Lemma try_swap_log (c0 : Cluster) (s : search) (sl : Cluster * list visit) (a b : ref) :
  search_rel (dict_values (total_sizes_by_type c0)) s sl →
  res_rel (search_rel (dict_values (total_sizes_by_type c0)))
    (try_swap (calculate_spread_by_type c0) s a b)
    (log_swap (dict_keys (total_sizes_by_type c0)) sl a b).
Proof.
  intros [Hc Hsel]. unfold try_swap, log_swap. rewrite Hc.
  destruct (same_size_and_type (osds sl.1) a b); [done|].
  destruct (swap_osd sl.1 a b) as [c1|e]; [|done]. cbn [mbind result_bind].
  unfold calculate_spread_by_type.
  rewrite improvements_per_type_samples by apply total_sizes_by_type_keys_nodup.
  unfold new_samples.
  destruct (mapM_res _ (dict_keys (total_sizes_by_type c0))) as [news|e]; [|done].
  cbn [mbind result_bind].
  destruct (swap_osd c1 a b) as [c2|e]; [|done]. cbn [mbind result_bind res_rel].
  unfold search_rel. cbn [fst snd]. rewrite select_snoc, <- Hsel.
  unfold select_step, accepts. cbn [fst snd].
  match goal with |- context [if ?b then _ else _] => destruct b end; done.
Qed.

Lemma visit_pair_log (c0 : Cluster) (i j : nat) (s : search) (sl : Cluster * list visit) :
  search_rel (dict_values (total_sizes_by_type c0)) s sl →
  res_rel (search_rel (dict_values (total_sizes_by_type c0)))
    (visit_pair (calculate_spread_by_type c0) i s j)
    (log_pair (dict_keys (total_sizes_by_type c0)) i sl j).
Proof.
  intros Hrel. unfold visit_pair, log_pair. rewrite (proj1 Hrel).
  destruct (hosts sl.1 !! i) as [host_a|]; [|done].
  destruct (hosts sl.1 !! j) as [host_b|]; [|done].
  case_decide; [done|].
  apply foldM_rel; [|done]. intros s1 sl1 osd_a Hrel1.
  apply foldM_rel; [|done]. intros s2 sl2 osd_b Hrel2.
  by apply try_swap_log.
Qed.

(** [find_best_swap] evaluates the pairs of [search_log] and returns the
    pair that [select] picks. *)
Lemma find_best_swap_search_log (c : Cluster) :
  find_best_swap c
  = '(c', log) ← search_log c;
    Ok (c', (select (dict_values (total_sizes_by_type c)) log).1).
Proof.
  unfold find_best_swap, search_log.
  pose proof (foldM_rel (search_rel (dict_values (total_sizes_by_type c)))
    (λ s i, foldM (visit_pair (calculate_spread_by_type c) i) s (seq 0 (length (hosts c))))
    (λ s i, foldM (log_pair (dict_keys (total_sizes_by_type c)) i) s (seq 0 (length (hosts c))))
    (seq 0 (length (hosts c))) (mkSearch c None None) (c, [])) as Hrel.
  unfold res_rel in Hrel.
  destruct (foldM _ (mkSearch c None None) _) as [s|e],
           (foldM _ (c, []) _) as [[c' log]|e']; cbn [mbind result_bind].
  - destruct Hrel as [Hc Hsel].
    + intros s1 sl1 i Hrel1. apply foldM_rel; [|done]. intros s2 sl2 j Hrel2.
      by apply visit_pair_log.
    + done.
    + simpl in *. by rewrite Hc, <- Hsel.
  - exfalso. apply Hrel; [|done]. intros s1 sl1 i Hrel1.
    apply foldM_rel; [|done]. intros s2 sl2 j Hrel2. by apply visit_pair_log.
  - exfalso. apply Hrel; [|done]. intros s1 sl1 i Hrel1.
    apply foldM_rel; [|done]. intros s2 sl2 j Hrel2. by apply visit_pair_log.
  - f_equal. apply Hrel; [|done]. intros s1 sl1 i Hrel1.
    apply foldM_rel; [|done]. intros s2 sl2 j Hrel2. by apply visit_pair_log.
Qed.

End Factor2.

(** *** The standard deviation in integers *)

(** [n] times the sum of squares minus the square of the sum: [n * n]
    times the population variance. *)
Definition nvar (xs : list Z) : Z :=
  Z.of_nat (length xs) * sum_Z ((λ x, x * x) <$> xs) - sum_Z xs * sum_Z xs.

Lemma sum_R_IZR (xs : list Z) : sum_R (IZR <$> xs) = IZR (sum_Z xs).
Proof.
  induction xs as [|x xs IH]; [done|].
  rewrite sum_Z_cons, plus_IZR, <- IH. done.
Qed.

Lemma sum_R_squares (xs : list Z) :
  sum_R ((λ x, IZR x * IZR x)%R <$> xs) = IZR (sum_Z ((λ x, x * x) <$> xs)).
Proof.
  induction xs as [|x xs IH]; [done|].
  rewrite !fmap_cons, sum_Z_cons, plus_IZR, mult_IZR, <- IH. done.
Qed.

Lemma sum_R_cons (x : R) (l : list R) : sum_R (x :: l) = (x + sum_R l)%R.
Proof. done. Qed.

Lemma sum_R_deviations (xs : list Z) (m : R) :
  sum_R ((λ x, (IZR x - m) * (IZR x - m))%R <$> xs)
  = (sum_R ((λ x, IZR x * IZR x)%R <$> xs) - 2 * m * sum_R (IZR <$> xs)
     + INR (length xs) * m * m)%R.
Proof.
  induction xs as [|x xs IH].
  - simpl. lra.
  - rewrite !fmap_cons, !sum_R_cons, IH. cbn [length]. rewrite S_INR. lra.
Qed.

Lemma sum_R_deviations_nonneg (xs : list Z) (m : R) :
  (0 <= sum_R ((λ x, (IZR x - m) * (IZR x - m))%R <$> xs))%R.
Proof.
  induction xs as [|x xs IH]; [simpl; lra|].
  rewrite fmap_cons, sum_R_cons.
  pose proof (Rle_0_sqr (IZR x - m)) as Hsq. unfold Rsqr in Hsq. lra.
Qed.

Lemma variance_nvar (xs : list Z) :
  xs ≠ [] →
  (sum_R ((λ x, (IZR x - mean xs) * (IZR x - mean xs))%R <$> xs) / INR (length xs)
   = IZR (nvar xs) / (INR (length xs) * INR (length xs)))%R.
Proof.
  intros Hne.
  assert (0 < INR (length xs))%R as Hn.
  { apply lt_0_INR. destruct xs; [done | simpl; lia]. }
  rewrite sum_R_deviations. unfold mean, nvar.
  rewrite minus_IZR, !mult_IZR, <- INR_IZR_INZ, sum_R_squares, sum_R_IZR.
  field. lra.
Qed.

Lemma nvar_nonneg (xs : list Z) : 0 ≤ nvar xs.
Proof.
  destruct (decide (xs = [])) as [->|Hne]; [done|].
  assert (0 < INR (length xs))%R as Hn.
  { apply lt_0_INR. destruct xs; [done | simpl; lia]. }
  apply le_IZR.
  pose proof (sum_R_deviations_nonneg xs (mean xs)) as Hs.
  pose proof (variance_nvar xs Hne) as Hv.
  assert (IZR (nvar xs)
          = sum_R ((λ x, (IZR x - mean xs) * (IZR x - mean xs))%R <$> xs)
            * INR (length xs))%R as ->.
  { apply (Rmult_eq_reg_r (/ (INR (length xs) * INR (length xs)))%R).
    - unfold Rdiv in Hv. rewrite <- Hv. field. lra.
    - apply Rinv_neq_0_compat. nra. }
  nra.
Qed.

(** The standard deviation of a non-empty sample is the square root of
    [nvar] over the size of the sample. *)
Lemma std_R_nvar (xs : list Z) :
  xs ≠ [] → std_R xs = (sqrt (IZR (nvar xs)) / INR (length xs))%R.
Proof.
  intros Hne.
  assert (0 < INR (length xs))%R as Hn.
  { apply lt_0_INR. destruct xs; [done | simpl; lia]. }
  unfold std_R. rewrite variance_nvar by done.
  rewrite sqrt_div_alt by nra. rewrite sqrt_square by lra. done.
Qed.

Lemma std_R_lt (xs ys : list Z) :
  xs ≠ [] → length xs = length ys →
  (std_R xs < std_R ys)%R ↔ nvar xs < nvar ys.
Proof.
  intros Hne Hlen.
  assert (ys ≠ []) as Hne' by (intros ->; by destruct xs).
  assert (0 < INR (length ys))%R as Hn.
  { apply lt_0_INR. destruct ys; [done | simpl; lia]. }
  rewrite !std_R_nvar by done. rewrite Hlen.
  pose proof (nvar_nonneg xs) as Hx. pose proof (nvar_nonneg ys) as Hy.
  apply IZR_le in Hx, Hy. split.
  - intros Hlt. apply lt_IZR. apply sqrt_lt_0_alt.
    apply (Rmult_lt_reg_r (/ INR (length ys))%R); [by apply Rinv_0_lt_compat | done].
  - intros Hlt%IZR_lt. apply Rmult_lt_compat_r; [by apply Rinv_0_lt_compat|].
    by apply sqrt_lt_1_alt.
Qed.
* * *
* [Work order]: Select all lines in the listing that include the word "mkSearch".

* [Result for this exercise]:
    (seq 0 (length (hosts c))) (mkSearch c None None) (c, [])) as Hrel.
  destruct (foldM _ (mkSearch c None None) _) as [s|e],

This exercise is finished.